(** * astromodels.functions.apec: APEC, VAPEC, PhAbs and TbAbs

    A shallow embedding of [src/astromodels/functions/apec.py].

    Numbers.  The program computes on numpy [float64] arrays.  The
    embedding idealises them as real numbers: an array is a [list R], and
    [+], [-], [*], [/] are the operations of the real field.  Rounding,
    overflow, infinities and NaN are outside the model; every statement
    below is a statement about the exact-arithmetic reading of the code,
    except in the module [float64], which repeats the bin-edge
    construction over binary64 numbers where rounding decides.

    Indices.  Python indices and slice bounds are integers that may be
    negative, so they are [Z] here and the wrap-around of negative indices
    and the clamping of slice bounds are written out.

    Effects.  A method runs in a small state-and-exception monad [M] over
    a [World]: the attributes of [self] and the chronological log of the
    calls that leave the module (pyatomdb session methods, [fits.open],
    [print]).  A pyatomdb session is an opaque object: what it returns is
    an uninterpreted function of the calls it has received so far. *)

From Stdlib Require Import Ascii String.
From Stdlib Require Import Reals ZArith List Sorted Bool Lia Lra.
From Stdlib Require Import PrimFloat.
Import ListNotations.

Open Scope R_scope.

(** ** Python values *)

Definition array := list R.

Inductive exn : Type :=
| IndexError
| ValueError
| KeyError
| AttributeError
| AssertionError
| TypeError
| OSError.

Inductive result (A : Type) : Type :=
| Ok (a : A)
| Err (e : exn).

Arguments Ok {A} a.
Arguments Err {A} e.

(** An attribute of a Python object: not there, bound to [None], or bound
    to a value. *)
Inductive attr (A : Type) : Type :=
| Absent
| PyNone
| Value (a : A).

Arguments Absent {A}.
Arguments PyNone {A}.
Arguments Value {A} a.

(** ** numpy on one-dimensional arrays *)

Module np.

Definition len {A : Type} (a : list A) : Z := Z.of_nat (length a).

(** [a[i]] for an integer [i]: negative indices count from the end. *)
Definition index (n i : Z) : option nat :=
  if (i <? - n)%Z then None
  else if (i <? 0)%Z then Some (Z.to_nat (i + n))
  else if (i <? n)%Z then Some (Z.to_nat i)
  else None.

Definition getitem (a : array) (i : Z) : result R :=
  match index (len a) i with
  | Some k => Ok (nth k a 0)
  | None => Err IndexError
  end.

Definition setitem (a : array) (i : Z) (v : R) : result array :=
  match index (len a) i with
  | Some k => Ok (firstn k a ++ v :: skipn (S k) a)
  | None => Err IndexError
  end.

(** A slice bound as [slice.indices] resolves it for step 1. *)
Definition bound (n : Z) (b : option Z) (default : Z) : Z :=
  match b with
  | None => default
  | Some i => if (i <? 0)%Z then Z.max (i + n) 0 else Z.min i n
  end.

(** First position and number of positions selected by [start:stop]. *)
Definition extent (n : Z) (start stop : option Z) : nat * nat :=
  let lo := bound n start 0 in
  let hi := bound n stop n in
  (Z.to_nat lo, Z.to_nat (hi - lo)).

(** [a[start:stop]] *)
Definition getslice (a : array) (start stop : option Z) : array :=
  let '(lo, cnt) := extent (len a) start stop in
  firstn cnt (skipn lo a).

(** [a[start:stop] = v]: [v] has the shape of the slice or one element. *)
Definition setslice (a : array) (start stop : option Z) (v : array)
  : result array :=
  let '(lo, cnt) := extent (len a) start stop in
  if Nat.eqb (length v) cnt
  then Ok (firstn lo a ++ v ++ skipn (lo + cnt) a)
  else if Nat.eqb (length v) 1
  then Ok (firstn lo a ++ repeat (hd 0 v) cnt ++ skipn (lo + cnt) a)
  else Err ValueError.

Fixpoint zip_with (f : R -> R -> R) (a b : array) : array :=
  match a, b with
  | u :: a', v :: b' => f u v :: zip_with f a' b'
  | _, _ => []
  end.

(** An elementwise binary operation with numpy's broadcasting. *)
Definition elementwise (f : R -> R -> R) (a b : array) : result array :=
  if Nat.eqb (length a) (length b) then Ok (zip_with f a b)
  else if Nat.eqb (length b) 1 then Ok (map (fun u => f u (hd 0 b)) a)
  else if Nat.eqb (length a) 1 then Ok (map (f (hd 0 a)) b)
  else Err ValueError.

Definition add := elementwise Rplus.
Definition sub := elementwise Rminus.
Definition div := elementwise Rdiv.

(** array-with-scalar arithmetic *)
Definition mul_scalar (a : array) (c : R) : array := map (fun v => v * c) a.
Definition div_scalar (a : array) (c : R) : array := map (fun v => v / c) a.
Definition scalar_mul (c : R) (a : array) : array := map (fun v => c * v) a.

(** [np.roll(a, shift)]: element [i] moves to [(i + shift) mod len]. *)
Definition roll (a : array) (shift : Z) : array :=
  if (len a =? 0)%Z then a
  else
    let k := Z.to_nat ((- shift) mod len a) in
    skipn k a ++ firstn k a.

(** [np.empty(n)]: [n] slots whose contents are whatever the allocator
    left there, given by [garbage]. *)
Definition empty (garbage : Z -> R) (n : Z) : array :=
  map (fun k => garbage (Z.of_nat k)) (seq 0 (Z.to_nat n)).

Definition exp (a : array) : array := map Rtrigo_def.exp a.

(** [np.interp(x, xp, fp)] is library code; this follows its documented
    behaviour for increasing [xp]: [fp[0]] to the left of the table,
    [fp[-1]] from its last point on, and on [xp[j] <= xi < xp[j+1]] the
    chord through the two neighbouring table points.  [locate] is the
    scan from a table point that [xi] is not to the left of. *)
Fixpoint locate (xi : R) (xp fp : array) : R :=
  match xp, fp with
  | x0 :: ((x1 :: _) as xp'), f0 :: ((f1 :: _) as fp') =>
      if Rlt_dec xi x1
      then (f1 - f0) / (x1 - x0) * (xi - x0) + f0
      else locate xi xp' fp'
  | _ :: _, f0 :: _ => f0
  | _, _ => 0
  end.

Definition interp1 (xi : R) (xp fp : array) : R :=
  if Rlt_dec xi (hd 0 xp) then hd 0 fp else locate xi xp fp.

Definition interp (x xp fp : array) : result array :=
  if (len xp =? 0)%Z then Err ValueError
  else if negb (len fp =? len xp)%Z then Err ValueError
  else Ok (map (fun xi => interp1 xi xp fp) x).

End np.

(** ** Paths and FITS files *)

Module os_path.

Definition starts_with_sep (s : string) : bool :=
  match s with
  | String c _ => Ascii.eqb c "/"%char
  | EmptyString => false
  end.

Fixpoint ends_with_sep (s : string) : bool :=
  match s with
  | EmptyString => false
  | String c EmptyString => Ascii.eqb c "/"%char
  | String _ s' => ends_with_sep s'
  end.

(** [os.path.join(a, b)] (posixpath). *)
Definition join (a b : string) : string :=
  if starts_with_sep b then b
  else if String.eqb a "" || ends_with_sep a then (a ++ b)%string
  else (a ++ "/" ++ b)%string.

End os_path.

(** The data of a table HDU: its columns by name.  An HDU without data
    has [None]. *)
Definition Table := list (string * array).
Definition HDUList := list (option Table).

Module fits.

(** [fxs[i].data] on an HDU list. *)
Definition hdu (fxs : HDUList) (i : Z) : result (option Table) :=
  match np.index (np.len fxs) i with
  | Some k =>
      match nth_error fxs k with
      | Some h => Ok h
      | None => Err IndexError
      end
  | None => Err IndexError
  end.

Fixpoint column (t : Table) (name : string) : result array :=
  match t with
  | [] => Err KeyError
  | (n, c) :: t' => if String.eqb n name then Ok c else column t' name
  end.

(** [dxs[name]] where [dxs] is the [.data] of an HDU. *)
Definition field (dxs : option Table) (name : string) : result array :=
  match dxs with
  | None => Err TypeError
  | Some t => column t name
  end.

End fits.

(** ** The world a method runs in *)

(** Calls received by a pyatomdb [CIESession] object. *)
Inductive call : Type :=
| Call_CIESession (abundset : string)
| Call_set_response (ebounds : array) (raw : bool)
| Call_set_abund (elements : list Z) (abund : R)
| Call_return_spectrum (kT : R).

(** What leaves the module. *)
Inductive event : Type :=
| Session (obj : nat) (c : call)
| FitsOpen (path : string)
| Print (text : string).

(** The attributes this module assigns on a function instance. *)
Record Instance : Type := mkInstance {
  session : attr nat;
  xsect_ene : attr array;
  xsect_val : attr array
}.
■ ■ ■ ■ ■
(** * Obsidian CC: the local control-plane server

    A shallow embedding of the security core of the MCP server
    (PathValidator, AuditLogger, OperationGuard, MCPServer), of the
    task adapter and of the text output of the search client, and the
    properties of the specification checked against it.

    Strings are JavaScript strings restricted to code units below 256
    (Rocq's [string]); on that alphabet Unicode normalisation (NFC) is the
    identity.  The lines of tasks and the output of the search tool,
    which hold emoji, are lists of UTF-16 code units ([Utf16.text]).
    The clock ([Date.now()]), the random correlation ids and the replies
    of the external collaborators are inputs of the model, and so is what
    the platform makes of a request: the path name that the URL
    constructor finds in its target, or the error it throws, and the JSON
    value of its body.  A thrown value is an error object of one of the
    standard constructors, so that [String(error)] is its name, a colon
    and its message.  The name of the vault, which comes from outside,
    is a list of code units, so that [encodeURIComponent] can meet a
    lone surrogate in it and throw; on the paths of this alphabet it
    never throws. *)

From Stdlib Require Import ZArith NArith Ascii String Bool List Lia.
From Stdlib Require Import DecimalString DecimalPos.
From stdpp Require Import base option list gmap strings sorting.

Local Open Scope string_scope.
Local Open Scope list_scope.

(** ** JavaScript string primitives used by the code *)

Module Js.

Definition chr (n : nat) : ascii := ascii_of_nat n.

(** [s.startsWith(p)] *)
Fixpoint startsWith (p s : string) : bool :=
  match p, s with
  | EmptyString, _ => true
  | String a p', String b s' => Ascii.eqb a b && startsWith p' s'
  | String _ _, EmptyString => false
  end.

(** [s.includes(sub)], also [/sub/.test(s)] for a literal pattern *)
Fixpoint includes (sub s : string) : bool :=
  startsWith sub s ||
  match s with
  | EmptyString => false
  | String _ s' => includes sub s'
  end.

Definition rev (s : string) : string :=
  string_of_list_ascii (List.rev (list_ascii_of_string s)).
■ ■ ■ ■ ■
### Task requirements
Check every line of the entries above, and copy those that carry the string "statement".

### Task result
    overflow, infinities and NaN are outside the model; every statement
    below is a statement about the exact-arithmetic reading of the code,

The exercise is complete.